> _EXERCISE DETAILS_
In every line of the records, look for "result", then report how many lines have it and nothing else.

> _DATA FOR PROCESSING_

(* ===== verification/Json.v ===== *)
(** * JSON values as Python reads them

    Provider events, evidence and audit metadata are Python dictionaries built
    from or written to JSON.  A dictionary is the list of its items in insertion
    order; a float is carried as the text of its [repr]. *)

From S2P Require Import Prelude.
From S2P Require Import PyText.

#[warnings="-register-all"]
Inductive json :=
| JNull
| JBool (b : bool)
| JNum (z : Z)
| JFloat (repr : string)
| JStr (s : string)
| JArr (items : list json)
| JObj (fields : list (string * json)).

#[export] Instance json_eq_dec : EqDecision json.
Proof.
  refine (fix go (a b : json) {struct a} : Decision (a = b) :=
    let dec : EqDecision json := go in
    match a, b with
    | JNull, JNull => left eq_refl
    | JBool x, JBool y => cast_if (decide (x = y))
    | JNum x, JNum y => cast_if (decide (x = y))
    | JFloat x, JFloat y => cast_if (decide (x = y))
    | JStr x, JStr y => cast_if (decide (x = y))
    | JArr x, JArr y => cast_if (decide (x = y))
    | JObj x, JObj y => cast_if (decide (x = y))
    | _, _ => right _
    end); clear dec go; congruence.
Defined.

(** Induction through the nested lists. *)
Section json_induction.
Variable P : json → Prop.
Hypothesis Hnull : P JNull.
Hypothesis Hbool : ∀ b, P (JBool b).
Hypothesis Hnum : ∀ z, P (JNum z).
Hypothesis Hfloat : ∀ r, P (JFloat r).
Hypothesis Hstr : ∀ s, P (JStr s).
Hypothesis Harr : ∀ l, Forall P l → P (JArr l).
Hypothesis Hobj : ∀ l, Forall (λ kv, P kv.2) l → P (JObj l).

Fixpoint json_nested_ind (j : json) : P j :=
  match j with
  | JNull => Hnull
  | JBool b => Hbool b
  | JNum z => Hnum z
  | JFloat r => Hfloat r
  | JStr s => Hstr s
  | JArr l => Harr l
      ((fix go (l : list json) : Forall P l :=
          match l with
          | [] => List.Forall_nil _
          | x :: xs => @List.Forall_cons _ P x xs (json_nested_ind x) (go xs)
          end) l)
  | JObj l => Hobj l
      ((fix go (l : list (string * json)) : Forall (λ kv, P kv.2) l :=
          match l with
          | [] => List.Forall_nil _
          | x :: xs => @List.Forall_cons _ (λ kv, P kv.2) x xs (json_nested_ind x.2) (go xs)
          end) l)
  end.
End json_induction.

(** [d.get(k)] and [d.get(k, default)]; a value that is not a dictionary has no
    [get]. *)
Fixpoint assoc (k : string) (l : list (string * json)) : option json :=
  match l with
  | [] => None
  | (k', v) :: l' => if String.eqb k k' then Some v else assoc k l'
  end.
Definition jget_or (d : json) (k : string) (v : json) : result json :=
  match d with
  | JObj l => Ok (from_option id v (assoc k l))
  | _ => Err AttributeError
  end.
Definition jget (d : json) (k : string) : result json := jget_or d k JNull.
(** [d[k]] *)
Definition jindex (d : json) (k : string) : result json :=
  match d with
  | JObj l => match assoc k l with Some v => Ok v | None => Err KeyError end
  | _ => Err TypeError
  end.
(** [d[k] = v] on a dictionary, and [d | e]. *)
Fixpoint assoc_set (k : string) (v : json) (l : list (string * json))
    : list (string * json) :=
  match l with
  | [] => [(k, v)]
  | (k', v') :: l' =>
      if String.eqb k k' then (k', v) :: l' else (k', v') :: assoc_set k v l'
  end.
Definition jset (d : json) (k : string) (v : json) : json :=
  match d with JObj l => JObj (assoc_set k v l) | _ => d end.
Definition junion (d e : json) : json :=
  match d, e with
  | JObj l, JObj l' => JObj (fold_left (λ acc kv, assoc_set kv.1 kv.2 acc) l' l)
  | _, _ => d
  end.

(** Truth value, [a or b], and the elements of a list ([for x in v]). *)
Definition truthy (j : json) : bool :=
  match j with
  | JNull => false
  | JBool b => b
  | JNum z => negb (Z.eqb z 0)
  | JFloat r => negb (String.eqb r "0.0" || String.eqb r "-0.0")
  | JStr s => nonempty s
  | JArr l => negb (Nat.eqb (length l) 0)
  | JObj l => negb (Nat.eqb (length l) 0)
  end.
Definition jor (a b : json) : json := if truthy a then a else b.
Definition jitems (j : json) : result (list json) :=
  match j with
  | JArr l => Ok l
  | JObj l => Ok (map (λ kv, JStr kv.1) l)
  | JStr s => Ok (map (λ c, JStr (text [c])) (chars s))
  | _ => Err TypeError
  end.

(** [int(v)] *)
Definition py_int (j : json) : result Z :=
  match j with
  | JNum z => Ok z
  | JBool b => Ok (if b then 1 else 0)%Z
  | JStr s => match parse_int s with Some z => Ok z | None => Err (ValueError s) end
  | JFloat r =>
      match String.index 0 "." r with
      | Some i => match parse_int (take_str i r) with
                  | Some z => Ok z
                  | None => Err (ValueError r)
                  end
      | None => Err (ValueError r)
      end
  | _ => Err TypeError
  end.

(** [repr] of a string: single quotes unless the text has a single quote and no
    double quote. *)
Definition dquote : ascii := ascii_of_N 34.
Definition squote : ascii := ascii_of_N 39.
Definition repr_char (q c : ascii) : list ascii :=
  let n := N_of_ascii c in
  if Ascii.eqb c q || Ascii.eqb c "\" then ["\"%char; c]
  else if N.eqb n 10 then chars "\n"
  else if N.eqb n 13 then chars "\r"
  else if N.eqb n 9 then chars "\t"
  else if N.ltb n 32 || N.eqb n 127 then "\"%char :: "x"%char :: hex_digits 2 n
  else [c].
Definition repr_str (s : string) : string :=
  let has q := existsb (Ascii.eqb q) (chars s) in
  let q := if has squote && negb (has dquote) then dquote else squote in
  text (q :: concat (map (repr_char q) (chars s)) ++ [q]).

Fixpoint join (sep : string) (l : list string) : string :=
  match l with
  | [] => ""
  | [x] => x
  | x :: xs => x +:+ sep +:+ join sep xs
  end.

Fixpoint py_repr (j : json) : string :=
  match j with
  | JNull => "None"
  | JBool true => "True"
  | JBool false => "False"
  | JNum z => show_Z z
  | JFloat r => r
  | JStr s => repr_str s
  | JArr l => "[" +:+ join ", " (map py_repr l) +:+ "]"
  | JObj l =>
      "{" +:+ join ", " (map (λ kv, repr_str kv.1 +:+ ": " +:+ py_repr kv.2) l) +:+ "}"
  end.
(** [str(v)] *)
Definition py_str (j : json) : string :=
  match j with JStr s => s | _ => py_repr j end.

(** Values of optional fields. *)
Definition jopt_str (o : option string) : json := from_option JStr JNull o.

(** * [canonical_json] (signed_pdf.py): keys sorted, no blanks, UTF-8 kept *)

(** Order of dictionary keys: code point order. *)
Definition key_le (a b : string * json) : Prop :=
  match String.compare a.1 b.1 with Gt => False | _ => True end.
#[export] Instance key_le_dec : RelDecision key_le.
Proof. intros a b. unfold key_le. destruct (String.compare a.1 b.1); apply _. Defined.

Definition json_escape_char (c : ascii) : list ascii :=
  let n := N_of_ascii c in
  if Ascii.eqb c dquote || Ascii.eqb c "\" then ["\"%char; c]
  else if N.eqb n 10 then chars "\n"
  else if N.eqb n 13 then chars "\r"
  else if N.eqb n 9 then chars "\t"
  else if N.eqb n 8 then chars "\b"
  else if N.eqb n 12 then chars "\f"
  else if N.ltb n 32 then chars "\u00" ++ hex_digits 2 n
  else [c].
Definition json_str (s : string) : string :=
  text (dquote :: concat (map json_escape_char (chars s)) ++ [dquote]).

Fixpoint canonical_json (j : json) : string :=
  match j with
  | JNull => "null"
  | JBool true => "true"
  | JBool false => "false"
  | JNum z => show_Z z
  | JFloat r => r
  | JStr s => json_str s
  | JArr l => "[" +:+ join "," (map canonical_json l) +:+ "]"
  | JObj l =>
      let items := map (λ kv, (kv.1, JStr (canonical_json kv.2))) l in
      "{" +:+ join "," (map (λ kv, json_str kv.1 +:+ ":" +:+ py_str kv.2)
                          (merge_sort key_le items)) +:+ "}"
  end.

(** * Dictionaries

    The items of a dictionary in insertion order, each key once: assignment keeps
    the place of a key that is there, and appends one that is not. *)

Section dict.
Context {K V : Type} `{EqDecision K}.
Implicit Types (d : list (K * V)) (k : K) (v : V).

(** [d.get(k)], [d[k] = v], [del d[k]], [d.values()] *)
Fixpoint dget k d : option V :=
  match d with
  | [] => None
  | (k', v) :: d => if bool_decide (k = k') then Some v else dget k d
  end.
Fixpoint dset k v d : list (K * V) :=
  match d with
  | [] => [(k, v)]
  | (k', v') :: d => if bool_decide (k = k') then (k', v) :: d else (k', v') :: dset k v d
  end.
Definition ddel k d : list (K * V) := List.filter (λ kv, negb (bool_decide (k = kv.1))) d.
Definition dvalues d : list V := map snd d.
Definition dkeys d : list K := map fst d.

Lemma dget_set k v d : dget k (dset k v d) = Some v.
Proof.
  induction d as [|[k' v'] d IH]; simpl; [by rewrite bool_decide_eq_true_2|].
  destruct (bool_decide (k = k')) eqn:E; simpl; by rewrite E.
Qed.
Lemma dget_set_ne k k' v d : k ≠ k' → dget k' (dset k v d) = dget k' d.
Proof.
  intros Hk. induction d as [|[x y] d IH]; simpl; [by rewrite bool_decide_eq_false_2|].
  case_bool_decide as E; simpl; [|by rewrite IH].
  subst. by rewrite bool_decide_eq_false_2.
Qed.
Lemma dget_in k v d : dget k d = Some v → In (k, v) d.
Proof.
  induction d as [|[x y] d IH]; simpl; [done|]. case_bool_decide as E; [intros [= ->]; left; by subst|].
  intros Hv. right. by apply IH.
Qed.
Lemma dget_del k d : dget k (ddel k d) = None.
Proof.
  unfold ddel. induction d as [|[x y] d IH]; simpl; [done|].
  destruct (bool_decide (k = x)) eqn:E; simpl; [done|by rewrite E].
Qed.
Lemma dget_del_ne k k' d : k ≠ k' → dget k' (ddel k d) = dget k' d.
Proof.
  intros Hk. unfold ddel. induction d as [|[x y] d IH]; simpl; [done|].
  destruct (bool_decide (k = x)) eqn:E; simpl; [|by rewrite IH].
  apply bool_decide_eq_true in E as <-. by rewrite bool_decide_eq_false_2.
Qed.
(** The values of a dictionary whose keys are distinct. *)
Lemma dvalues_in k v d : dget k d = Some v → In v (dvalues d).
Proof. intros Hv%dget_in. apply in_map_iff. by exists (k, v). Qed.
Lemma dkeys_set k v d : dkeys (dset k v d) = if bool_decide (k ∈ dkeys d) then dkeys d else dkeys d ++ [k].
Proof.
  unfold dkeys. induction d as [|[x y] d IH]; [done|]. cbn [dset map fst].
  destruct (decide (k = x)) as [->|Hne].
  - rewrite bool_decide_eq_true_2 by done. by rewrite bool_decide_eq_true_2 by (by left).
  - rewrite bool_decide_eq_false_2 by done. cbn [map fst]. rewrite IH.
    rewrite (bool_decide_ext (k ∈ x :: map fst d) (k ∈ map fst d)) by set_solver. by case_bool_decide.
Qed.
Lemma dget_distinct k v d : NoDup (dkeys d) → In (k, v) d → dget k d = Some v.
Proof.
  induction d as [|[x y] d IH]; simpl; [done|]. intros [Hx Hd]%NoDup_cons [[= <- <-]|Hin].
  - by rewrite bool_decide_eq_true_2.
  - rewrite bool_decide_eq_false_2; [by apply IH|]. intros <-. apply Hx.
    apply list_elem_of_In, in_map_iff. by exists (k, v).
Qed.
Lemma dkeys_set_distinct k v d : NoDup (dkeys d) → NoDup (dkeys (dset k v d)).
Proof.
  intros Hd. rewrite dkeys_set. destruct (bool_decide _) eqn:E; [done|].
  apply bool_decide_eq_false in E.
  apply NoDup_app. split; [exact Hd|]. split; [|apply NoDup_singleton].
  intros x Hx Ex%list_elem_of_singleton. subst. by destruct E.
Qed.
Lemma dkeys_del_distinct k d : NoDup (dkeys d) → NoDup (dkeys (ddel k d)).
Proof.
  unfold ddel, dkeys. induction d as [|[x y] d IH]; simpl; [done|]. intros [Hx Hd]%NoDup_cons.
  destruct (bool_decide (k = x)); simpl; [by apply IH|]. apply NoDup_cons. split; [|by apply IH].
  intros Hin. apply Hx. apply list_elem_of_In, in_map_iff in Hin as ([a b] & <- & Hin%filter_In).
  apply list_elem_of_In, in_map_iff. exists (a, b). by destruct Hin.
Qed.
End dict.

> _SOLUTION FOR THIS PROBLEM_
5